_WHAT THE TASK REQUIRES_: In the entries below, the lines from the one with "(** [p != 0], as 0/1: the" through the one with "if m =? n then" are to be copied exactly; both ends count.

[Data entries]
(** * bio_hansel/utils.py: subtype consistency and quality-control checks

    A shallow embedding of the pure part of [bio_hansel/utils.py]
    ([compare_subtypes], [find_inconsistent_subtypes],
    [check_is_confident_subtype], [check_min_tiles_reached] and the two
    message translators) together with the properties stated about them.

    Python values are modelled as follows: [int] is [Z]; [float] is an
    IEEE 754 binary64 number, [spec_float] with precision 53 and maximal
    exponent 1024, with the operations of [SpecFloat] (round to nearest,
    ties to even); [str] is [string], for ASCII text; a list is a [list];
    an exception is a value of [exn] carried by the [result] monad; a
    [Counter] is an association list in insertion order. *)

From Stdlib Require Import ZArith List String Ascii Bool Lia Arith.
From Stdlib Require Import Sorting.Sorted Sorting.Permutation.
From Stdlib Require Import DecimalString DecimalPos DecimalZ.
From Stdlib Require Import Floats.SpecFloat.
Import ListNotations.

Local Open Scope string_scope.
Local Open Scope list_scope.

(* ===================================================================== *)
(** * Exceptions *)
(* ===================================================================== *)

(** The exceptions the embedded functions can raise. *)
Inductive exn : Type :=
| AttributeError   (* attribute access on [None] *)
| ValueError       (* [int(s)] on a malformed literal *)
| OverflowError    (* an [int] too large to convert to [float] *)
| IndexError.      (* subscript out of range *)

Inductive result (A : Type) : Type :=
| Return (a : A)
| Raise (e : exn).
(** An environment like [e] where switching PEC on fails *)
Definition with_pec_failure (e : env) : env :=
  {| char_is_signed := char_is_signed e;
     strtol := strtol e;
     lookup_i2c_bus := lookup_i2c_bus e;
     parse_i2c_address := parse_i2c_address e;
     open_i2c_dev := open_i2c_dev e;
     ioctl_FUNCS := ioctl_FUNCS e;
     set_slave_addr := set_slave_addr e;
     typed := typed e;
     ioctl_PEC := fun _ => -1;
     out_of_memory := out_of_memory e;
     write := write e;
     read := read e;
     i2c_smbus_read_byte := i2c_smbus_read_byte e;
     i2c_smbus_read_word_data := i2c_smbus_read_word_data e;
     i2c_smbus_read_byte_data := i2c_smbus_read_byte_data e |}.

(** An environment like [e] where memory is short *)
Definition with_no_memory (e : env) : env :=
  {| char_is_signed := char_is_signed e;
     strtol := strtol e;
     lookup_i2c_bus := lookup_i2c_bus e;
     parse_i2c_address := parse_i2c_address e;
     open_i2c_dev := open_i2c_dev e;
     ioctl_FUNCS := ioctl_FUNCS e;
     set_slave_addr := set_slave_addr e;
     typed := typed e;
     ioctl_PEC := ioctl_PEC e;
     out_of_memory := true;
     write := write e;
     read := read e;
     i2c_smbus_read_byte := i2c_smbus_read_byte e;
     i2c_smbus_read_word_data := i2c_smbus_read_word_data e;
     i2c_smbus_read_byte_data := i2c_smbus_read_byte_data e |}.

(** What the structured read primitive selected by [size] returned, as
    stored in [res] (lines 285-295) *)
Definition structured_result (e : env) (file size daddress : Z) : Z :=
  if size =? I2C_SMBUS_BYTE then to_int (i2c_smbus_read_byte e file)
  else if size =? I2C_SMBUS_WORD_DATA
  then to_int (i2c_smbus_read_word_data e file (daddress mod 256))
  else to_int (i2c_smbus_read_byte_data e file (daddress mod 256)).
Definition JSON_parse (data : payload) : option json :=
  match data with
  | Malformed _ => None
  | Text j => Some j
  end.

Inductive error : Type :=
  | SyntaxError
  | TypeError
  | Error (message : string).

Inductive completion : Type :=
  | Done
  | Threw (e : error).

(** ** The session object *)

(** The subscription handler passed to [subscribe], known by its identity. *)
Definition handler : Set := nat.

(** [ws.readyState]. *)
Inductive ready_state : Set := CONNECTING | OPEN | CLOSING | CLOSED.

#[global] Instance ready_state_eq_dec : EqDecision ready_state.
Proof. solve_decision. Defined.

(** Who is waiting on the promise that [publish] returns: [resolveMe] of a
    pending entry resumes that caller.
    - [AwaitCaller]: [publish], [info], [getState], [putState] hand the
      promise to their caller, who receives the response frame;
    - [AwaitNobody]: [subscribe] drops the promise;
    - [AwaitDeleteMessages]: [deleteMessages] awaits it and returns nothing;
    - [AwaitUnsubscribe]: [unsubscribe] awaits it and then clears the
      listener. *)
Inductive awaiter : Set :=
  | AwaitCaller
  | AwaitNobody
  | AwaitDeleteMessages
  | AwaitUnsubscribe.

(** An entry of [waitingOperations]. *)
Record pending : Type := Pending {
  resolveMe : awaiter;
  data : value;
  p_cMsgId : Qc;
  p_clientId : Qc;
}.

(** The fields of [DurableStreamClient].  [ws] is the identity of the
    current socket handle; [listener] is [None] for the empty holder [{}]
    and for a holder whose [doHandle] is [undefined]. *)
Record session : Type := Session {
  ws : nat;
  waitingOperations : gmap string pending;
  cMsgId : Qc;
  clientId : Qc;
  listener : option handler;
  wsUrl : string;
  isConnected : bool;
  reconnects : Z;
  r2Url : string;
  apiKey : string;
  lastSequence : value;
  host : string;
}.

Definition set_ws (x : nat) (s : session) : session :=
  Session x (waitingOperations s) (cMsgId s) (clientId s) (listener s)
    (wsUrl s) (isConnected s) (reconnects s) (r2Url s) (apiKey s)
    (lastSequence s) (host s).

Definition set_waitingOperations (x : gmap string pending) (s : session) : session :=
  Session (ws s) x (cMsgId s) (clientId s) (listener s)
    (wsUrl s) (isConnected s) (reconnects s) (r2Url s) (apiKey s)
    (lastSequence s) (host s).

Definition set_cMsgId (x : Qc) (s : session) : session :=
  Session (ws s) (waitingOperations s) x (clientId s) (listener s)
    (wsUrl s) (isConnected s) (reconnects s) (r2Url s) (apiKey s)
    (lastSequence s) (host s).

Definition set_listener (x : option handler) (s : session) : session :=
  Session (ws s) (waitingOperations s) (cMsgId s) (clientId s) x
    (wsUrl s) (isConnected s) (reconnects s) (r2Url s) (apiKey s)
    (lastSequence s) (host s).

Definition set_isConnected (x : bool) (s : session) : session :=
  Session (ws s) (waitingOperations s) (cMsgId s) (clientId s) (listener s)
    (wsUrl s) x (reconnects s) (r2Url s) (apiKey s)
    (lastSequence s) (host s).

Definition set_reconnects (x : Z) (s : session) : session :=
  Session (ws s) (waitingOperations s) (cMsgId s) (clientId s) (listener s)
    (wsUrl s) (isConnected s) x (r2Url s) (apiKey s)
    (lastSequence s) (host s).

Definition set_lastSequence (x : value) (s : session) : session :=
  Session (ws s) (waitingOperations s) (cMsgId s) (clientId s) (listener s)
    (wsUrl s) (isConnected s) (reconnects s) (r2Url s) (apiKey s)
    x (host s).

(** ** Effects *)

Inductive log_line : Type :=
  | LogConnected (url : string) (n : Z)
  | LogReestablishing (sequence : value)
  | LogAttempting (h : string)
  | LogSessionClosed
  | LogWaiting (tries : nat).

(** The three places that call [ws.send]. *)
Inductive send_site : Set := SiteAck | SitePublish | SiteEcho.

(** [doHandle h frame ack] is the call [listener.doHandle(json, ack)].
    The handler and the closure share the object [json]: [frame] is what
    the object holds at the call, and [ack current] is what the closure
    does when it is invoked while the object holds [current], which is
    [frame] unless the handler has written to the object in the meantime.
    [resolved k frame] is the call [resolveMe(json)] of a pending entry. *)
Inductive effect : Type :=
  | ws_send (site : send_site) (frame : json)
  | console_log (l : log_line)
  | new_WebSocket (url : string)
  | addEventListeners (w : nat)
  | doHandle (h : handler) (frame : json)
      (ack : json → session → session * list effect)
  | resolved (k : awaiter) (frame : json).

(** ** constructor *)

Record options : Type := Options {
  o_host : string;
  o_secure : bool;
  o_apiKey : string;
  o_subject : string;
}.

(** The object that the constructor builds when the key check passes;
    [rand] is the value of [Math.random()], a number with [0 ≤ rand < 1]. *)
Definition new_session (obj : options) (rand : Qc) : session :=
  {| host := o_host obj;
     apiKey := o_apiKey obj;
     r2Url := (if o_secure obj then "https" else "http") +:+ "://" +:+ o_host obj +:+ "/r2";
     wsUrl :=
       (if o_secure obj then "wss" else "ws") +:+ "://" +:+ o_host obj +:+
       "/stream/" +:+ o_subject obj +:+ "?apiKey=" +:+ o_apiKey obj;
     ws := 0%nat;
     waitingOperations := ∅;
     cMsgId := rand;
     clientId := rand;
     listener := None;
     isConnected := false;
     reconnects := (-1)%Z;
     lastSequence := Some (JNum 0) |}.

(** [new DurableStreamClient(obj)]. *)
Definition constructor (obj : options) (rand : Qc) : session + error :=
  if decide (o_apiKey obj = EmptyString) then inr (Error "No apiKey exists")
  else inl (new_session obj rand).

--

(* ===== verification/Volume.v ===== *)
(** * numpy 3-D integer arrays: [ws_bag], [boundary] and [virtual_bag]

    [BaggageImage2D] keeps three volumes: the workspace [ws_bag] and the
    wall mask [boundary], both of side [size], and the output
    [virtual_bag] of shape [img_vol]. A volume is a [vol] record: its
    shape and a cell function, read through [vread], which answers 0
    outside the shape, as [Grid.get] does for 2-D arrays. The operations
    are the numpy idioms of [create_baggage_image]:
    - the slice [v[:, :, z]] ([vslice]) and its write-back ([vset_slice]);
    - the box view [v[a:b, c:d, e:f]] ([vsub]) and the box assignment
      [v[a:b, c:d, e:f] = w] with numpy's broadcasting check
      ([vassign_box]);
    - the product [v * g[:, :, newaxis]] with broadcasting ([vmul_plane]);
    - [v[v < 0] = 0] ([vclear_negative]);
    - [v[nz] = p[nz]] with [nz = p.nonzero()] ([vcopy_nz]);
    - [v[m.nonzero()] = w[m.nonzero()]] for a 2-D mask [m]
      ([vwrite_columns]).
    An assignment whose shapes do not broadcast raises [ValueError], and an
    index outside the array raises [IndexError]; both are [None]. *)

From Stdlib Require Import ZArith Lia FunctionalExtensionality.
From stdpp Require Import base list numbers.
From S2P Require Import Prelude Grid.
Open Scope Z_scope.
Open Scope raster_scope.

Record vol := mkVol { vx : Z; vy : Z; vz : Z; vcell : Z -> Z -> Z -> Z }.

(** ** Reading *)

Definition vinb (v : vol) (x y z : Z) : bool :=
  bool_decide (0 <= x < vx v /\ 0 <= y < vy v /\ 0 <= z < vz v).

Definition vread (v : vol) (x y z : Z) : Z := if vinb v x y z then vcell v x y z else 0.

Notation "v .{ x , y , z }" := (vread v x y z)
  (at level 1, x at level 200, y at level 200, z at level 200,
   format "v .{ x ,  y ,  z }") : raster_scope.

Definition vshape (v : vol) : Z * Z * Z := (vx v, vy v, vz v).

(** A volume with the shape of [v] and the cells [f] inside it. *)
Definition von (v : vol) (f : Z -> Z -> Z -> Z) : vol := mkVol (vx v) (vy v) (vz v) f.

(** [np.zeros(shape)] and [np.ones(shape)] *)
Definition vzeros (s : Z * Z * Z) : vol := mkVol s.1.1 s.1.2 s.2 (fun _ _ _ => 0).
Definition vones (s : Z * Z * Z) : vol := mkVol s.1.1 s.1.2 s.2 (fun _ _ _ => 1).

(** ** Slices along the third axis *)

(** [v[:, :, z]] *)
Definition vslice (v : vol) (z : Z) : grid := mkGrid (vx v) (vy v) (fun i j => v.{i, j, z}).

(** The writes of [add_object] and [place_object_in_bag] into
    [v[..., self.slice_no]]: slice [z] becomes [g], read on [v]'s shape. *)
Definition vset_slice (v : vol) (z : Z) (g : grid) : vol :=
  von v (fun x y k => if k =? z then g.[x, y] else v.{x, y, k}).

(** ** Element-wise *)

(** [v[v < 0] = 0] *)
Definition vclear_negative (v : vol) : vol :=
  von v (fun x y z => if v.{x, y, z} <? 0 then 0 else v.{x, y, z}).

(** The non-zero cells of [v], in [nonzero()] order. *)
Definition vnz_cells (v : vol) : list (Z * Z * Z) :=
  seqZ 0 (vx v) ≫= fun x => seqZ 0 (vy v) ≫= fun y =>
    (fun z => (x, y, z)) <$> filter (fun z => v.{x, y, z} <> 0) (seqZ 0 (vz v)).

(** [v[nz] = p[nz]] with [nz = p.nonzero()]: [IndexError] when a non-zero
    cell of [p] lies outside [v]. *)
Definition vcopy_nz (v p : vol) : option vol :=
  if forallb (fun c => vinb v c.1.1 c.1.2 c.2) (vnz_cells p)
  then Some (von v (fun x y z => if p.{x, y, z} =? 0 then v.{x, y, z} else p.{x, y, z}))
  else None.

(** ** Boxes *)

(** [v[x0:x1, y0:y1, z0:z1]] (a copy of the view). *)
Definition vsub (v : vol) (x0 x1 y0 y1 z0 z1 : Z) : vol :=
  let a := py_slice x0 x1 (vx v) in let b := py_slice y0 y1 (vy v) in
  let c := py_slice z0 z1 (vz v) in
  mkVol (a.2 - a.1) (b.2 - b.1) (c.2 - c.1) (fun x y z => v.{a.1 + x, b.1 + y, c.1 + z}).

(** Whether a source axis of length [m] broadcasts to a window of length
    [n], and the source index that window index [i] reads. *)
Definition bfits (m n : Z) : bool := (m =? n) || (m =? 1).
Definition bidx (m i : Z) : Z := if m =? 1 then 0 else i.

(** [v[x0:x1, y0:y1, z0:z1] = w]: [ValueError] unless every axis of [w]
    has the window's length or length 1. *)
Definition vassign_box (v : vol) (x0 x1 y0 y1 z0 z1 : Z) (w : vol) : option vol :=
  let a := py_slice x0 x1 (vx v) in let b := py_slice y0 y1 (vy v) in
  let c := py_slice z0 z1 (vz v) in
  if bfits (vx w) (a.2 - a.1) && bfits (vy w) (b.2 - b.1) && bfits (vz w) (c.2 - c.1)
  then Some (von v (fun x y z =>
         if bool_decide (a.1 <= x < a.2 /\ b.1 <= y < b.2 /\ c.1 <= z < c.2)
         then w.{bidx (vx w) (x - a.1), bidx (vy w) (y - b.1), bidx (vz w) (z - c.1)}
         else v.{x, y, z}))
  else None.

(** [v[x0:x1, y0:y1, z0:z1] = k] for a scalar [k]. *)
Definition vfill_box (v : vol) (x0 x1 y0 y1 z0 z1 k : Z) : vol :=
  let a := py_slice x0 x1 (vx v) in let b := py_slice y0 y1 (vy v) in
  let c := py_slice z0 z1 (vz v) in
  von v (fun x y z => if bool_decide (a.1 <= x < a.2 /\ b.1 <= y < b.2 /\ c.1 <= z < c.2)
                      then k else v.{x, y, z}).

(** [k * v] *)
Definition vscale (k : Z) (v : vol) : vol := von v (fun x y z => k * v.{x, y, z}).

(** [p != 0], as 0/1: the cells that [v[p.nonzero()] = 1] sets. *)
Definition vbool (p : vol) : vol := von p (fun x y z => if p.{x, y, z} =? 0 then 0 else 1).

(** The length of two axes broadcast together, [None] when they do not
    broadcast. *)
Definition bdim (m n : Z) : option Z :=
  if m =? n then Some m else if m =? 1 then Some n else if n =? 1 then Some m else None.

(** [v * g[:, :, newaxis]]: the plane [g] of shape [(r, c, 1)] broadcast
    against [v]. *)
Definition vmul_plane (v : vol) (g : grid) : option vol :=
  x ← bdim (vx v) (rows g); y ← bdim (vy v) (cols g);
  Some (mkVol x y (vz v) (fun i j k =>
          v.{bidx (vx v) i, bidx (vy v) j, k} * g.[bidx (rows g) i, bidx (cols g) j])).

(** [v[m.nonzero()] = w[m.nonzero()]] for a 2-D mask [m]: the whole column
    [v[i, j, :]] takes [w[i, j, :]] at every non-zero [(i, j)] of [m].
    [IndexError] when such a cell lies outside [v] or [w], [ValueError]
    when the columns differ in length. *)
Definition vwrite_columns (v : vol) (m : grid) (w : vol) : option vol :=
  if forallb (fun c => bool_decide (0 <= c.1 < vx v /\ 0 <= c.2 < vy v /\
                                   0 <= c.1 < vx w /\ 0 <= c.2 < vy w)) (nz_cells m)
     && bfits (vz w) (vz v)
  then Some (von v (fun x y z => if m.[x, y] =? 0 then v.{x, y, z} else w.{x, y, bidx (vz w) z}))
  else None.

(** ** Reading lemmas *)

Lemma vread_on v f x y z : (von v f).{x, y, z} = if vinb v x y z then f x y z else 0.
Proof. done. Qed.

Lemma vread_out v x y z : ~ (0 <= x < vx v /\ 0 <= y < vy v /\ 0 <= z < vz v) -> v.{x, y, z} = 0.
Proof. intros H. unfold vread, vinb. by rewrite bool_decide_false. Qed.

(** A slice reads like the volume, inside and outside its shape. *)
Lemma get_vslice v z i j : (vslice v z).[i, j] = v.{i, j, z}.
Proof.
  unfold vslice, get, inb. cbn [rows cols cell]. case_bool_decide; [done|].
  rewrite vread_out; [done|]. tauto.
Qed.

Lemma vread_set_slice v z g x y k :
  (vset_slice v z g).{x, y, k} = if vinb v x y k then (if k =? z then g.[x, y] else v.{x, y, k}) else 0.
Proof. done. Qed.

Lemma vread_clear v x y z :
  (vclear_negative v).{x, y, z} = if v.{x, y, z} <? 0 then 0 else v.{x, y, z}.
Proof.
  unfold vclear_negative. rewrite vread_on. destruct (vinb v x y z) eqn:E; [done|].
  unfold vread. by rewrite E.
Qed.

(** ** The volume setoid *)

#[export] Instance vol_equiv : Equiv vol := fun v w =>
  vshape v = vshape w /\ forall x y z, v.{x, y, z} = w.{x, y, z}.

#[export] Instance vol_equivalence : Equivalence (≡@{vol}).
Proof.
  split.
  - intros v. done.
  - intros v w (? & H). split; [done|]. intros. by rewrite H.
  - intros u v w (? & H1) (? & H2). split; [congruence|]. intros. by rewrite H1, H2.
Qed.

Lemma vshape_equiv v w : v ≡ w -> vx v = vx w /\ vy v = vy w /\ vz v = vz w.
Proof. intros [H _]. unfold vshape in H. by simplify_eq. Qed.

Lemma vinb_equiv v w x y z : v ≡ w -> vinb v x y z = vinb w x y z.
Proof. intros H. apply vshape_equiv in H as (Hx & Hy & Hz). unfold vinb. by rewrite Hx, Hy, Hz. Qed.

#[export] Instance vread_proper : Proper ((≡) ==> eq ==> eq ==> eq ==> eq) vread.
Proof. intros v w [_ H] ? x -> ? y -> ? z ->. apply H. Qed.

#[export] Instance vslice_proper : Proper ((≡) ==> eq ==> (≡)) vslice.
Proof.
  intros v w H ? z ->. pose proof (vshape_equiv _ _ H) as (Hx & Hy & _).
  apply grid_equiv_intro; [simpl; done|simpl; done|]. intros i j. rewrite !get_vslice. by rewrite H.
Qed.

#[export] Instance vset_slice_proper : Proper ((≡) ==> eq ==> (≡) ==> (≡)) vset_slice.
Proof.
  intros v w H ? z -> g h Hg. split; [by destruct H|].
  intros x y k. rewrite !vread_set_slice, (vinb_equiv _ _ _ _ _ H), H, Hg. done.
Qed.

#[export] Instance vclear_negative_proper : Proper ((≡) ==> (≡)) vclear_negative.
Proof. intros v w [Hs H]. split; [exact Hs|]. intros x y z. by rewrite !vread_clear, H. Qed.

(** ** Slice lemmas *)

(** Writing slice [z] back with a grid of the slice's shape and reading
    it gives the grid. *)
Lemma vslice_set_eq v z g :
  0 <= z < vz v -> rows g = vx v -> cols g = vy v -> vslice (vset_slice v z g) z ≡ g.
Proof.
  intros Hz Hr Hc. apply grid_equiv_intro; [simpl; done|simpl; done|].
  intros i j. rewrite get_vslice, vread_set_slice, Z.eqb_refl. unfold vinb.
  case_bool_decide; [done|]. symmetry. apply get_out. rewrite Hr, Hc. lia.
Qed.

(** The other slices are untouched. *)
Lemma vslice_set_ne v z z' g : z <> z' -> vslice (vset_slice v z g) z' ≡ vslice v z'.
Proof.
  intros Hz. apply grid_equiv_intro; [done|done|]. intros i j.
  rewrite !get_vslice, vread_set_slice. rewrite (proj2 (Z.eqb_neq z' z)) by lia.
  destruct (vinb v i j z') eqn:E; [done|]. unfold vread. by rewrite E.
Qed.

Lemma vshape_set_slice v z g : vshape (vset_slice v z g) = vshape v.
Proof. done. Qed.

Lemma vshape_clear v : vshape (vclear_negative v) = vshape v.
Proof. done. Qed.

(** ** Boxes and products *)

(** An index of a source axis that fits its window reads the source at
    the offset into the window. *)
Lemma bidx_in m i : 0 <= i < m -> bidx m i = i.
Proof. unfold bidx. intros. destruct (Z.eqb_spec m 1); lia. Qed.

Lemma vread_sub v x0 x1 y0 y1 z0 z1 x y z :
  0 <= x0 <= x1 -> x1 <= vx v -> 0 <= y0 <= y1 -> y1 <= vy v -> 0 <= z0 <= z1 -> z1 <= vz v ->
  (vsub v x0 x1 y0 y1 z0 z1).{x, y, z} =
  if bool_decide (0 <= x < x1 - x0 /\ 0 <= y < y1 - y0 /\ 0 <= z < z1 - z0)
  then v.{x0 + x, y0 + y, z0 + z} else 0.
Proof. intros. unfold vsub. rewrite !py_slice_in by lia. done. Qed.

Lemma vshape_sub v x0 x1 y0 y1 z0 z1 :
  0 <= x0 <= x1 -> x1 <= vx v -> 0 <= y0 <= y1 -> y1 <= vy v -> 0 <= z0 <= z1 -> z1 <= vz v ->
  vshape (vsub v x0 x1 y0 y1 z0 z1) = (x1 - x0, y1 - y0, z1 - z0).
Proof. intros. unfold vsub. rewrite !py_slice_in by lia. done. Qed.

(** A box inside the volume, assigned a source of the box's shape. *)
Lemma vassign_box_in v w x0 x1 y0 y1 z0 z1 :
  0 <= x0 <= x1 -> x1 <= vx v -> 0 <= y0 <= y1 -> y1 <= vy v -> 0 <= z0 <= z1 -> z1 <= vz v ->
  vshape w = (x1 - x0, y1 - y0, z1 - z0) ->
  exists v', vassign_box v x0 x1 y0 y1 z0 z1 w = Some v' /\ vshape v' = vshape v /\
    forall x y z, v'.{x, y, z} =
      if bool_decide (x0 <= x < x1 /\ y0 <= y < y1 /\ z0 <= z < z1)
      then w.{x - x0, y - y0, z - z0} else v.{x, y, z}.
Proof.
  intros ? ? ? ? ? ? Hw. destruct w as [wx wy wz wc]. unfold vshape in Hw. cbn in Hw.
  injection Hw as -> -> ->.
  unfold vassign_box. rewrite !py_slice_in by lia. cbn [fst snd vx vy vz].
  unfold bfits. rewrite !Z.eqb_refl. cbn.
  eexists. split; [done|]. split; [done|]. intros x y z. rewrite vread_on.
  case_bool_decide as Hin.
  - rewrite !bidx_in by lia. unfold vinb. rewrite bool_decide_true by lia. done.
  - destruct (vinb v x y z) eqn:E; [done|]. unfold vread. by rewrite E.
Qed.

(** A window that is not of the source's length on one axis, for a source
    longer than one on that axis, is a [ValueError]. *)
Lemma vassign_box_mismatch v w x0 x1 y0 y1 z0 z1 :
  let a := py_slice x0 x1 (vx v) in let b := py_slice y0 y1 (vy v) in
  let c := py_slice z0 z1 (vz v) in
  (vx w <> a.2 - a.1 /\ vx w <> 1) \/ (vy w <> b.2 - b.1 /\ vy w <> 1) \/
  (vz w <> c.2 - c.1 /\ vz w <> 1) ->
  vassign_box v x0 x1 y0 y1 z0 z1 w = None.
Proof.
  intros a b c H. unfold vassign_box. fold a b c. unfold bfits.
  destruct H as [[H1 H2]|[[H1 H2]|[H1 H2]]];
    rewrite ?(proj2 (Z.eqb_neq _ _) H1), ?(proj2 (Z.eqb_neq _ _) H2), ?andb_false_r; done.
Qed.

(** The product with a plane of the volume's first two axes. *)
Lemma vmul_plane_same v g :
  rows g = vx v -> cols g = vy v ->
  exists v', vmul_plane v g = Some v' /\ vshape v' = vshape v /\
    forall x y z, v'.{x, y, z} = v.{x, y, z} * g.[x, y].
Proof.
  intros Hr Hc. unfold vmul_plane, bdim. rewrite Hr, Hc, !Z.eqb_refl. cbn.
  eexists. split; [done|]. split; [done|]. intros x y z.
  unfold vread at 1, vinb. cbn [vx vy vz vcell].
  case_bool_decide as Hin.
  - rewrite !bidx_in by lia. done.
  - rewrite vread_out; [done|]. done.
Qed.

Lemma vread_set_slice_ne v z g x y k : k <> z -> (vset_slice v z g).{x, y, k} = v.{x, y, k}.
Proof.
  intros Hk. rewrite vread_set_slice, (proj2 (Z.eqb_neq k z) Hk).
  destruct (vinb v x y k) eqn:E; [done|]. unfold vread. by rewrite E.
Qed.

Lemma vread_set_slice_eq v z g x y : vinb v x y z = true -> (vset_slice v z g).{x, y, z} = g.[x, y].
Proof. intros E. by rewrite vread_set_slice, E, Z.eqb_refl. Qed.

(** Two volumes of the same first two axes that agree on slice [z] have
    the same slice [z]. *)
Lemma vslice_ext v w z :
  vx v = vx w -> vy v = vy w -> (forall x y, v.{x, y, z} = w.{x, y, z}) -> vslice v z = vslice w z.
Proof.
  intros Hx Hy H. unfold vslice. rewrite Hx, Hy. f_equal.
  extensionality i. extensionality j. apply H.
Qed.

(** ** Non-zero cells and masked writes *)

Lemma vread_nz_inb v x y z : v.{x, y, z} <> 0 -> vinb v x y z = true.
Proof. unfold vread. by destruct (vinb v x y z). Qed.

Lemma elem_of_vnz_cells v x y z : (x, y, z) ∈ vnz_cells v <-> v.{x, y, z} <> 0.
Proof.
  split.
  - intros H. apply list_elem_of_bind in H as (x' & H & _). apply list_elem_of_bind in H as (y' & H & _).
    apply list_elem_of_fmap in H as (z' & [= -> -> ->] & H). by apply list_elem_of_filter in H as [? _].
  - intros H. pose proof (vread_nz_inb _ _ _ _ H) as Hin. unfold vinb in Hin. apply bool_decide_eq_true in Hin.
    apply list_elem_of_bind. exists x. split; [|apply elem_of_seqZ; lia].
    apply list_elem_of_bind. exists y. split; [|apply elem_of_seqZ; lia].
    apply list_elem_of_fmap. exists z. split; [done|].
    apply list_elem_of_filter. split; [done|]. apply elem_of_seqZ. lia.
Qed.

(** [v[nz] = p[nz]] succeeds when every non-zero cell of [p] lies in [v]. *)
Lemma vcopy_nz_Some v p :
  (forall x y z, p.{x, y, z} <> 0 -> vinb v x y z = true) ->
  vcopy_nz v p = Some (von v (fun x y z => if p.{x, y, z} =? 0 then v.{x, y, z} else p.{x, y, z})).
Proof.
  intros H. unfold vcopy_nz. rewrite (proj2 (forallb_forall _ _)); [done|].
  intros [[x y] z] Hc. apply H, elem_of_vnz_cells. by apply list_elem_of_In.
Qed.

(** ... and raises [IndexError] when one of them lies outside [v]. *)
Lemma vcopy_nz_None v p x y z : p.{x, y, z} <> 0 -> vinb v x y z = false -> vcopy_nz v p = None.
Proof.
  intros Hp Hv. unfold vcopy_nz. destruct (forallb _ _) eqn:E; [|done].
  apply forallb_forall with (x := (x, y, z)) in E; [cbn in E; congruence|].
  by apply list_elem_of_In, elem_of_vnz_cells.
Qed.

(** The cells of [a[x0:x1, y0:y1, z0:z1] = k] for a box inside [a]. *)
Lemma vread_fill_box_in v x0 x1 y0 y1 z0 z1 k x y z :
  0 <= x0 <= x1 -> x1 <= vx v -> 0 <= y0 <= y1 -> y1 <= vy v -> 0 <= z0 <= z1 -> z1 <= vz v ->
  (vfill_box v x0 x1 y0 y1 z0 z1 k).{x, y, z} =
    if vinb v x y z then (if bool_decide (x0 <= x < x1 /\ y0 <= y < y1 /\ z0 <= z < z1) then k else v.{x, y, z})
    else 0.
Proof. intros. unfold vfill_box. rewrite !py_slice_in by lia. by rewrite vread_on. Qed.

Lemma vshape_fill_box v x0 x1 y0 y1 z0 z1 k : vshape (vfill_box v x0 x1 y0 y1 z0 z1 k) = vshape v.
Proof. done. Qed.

_EXPECTED ANSWER_:
(** [p != 0], as 0/1: the cells that [v[p.nonzero()] = 1] sets. *)
Definition vbool (p : vol) : vol := von p (fun x y z => if p.{x, y, z} =? 0 then 0 else 1).

(** The length of two axes broadcast together, [None] when they do not
    broadcast. *)
Definition bdim (m n : Z) : option Z :=
  if m =? n then Some m else if m =? 1 then Some n else if n =? 1 then Some m else None.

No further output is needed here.